** Opening Supplied material block **

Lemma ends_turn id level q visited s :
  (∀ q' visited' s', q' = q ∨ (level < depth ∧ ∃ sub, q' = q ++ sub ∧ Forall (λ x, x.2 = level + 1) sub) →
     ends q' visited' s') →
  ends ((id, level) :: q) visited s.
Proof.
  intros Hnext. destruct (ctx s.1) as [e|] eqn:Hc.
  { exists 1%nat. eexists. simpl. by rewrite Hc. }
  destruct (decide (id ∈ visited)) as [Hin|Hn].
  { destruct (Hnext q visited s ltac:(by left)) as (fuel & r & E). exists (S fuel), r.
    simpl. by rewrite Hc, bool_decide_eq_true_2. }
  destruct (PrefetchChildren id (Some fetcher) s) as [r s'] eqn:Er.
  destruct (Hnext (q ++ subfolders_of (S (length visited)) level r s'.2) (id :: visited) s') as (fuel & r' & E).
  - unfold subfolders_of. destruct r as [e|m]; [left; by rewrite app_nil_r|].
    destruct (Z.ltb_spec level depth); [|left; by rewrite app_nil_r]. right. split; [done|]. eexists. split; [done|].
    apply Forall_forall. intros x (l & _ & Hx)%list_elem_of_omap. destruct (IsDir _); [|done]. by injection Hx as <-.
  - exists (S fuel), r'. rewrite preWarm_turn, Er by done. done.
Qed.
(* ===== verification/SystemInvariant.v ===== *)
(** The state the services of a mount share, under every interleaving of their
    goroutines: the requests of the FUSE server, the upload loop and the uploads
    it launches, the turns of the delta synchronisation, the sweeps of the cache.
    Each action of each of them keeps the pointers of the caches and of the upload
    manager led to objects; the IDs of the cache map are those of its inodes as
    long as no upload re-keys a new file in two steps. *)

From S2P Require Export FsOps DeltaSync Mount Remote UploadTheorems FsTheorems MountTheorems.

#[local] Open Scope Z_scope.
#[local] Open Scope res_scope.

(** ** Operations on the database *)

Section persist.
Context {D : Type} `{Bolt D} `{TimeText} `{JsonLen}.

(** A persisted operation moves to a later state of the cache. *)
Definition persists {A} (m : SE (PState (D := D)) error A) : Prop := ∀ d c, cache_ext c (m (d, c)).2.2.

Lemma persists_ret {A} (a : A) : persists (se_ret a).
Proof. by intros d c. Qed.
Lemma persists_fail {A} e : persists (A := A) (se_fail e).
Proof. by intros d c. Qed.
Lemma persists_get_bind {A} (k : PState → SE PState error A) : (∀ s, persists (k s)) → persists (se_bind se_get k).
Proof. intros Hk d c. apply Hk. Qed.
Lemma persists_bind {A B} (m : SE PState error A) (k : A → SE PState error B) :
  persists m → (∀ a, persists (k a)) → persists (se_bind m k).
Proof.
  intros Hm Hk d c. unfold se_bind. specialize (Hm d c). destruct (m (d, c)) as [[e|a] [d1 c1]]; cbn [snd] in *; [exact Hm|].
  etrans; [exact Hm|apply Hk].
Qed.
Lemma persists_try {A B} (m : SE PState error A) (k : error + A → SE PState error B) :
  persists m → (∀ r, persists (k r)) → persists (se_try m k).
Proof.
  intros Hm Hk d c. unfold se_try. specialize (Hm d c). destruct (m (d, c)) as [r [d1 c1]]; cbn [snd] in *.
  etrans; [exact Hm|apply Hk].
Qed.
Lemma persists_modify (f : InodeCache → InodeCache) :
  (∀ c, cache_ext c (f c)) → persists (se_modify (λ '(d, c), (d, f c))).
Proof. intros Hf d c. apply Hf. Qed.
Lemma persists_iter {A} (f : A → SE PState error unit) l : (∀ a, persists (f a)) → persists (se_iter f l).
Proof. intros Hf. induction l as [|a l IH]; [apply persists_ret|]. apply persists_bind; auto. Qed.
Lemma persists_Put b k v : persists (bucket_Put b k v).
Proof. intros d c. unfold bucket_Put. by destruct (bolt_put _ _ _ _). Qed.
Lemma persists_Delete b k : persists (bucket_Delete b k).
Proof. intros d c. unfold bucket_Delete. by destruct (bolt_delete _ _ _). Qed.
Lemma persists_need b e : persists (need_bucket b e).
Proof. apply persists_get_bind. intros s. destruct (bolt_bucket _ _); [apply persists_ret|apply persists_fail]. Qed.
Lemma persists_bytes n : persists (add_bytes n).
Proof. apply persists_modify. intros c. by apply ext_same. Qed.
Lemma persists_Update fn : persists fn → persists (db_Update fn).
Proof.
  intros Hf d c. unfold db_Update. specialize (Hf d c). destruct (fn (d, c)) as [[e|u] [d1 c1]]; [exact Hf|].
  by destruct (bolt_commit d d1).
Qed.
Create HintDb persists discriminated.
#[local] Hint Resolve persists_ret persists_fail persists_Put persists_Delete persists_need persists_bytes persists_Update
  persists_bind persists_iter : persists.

** Closing Supplied material block **
** Opening Supplied material block **

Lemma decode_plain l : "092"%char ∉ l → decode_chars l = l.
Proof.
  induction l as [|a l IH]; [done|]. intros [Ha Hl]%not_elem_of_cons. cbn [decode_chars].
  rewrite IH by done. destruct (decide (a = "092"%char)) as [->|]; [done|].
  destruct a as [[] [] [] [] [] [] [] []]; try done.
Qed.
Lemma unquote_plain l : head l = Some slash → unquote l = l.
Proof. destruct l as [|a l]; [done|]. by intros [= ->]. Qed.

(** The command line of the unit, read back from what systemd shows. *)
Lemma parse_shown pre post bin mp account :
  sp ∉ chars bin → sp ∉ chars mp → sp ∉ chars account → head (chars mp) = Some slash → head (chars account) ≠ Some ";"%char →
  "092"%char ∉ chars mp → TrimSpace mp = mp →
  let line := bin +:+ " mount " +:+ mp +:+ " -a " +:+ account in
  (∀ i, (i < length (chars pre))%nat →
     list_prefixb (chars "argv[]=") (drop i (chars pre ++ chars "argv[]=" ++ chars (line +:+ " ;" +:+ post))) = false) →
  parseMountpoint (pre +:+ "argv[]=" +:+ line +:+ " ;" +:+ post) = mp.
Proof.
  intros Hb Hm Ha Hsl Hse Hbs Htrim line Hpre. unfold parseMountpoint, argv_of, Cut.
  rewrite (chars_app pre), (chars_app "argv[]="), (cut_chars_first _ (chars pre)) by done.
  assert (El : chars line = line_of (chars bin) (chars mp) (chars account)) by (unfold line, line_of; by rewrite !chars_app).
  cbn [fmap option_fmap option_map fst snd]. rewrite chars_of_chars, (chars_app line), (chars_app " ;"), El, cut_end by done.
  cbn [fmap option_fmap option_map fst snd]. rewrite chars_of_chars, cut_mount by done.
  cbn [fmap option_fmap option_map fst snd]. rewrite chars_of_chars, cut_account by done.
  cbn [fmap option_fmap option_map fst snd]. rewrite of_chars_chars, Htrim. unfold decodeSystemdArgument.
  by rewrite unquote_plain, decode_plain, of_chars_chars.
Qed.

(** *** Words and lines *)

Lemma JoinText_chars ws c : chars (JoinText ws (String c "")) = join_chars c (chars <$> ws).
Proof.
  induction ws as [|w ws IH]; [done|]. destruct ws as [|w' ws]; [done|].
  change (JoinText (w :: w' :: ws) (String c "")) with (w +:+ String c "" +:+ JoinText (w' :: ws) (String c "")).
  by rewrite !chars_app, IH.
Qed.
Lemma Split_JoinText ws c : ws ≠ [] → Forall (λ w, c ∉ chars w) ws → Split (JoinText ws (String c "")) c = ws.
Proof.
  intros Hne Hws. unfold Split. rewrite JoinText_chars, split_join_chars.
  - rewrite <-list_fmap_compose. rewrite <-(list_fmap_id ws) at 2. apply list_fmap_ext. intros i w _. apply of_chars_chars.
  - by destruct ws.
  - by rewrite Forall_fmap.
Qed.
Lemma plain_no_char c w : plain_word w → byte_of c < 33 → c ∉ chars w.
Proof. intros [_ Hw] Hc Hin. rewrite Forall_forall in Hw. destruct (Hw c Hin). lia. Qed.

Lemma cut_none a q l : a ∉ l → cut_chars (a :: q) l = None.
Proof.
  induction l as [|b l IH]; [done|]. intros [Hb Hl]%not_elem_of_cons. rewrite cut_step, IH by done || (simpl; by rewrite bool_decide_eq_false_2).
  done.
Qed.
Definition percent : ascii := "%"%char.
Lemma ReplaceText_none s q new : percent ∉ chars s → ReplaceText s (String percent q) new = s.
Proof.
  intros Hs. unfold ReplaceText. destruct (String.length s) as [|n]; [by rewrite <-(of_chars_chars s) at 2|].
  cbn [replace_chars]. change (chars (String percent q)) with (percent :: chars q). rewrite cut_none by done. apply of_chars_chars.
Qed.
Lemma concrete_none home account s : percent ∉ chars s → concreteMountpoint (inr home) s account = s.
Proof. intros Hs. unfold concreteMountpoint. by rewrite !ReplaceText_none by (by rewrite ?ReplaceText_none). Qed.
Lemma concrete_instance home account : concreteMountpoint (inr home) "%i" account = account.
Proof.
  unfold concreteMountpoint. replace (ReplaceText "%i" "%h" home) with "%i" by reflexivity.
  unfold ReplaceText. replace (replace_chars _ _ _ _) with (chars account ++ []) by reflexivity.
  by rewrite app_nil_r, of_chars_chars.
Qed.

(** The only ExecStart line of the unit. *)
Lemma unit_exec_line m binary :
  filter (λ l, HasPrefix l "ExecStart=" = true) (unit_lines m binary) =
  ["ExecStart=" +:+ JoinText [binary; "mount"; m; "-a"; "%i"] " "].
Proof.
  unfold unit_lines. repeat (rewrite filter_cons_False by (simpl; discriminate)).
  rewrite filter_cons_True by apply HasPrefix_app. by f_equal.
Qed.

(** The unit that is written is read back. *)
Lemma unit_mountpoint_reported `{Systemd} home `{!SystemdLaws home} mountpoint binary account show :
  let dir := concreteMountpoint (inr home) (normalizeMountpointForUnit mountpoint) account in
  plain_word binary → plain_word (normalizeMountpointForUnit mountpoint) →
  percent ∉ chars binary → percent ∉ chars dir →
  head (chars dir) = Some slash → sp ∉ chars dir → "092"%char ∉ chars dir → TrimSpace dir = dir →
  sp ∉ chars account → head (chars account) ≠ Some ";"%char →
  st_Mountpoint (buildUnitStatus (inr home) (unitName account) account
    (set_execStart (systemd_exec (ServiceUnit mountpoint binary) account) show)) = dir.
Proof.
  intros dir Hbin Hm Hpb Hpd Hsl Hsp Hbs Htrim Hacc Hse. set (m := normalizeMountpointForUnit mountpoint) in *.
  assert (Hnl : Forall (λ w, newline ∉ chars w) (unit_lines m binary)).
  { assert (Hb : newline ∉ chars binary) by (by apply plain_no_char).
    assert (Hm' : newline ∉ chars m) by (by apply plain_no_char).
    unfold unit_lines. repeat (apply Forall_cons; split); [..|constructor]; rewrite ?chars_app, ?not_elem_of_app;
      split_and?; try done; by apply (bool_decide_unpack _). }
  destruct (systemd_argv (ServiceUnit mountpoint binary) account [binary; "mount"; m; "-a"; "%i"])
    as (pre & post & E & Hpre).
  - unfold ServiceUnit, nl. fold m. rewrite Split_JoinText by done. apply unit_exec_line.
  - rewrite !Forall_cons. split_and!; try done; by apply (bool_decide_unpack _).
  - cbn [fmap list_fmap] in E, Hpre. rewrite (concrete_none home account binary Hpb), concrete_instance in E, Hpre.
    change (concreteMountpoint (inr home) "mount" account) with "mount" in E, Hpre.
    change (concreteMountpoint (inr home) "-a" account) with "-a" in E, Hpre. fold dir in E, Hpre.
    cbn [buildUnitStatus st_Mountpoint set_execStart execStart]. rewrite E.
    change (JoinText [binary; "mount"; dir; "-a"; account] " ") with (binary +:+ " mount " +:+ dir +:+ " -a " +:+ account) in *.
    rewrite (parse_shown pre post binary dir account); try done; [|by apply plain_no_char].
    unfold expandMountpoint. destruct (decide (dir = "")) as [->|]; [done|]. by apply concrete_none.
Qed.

** Closing Supplied material block **

[Assignment]: Say only the number of lines above holding "exact".

[Result for this exercise]: 4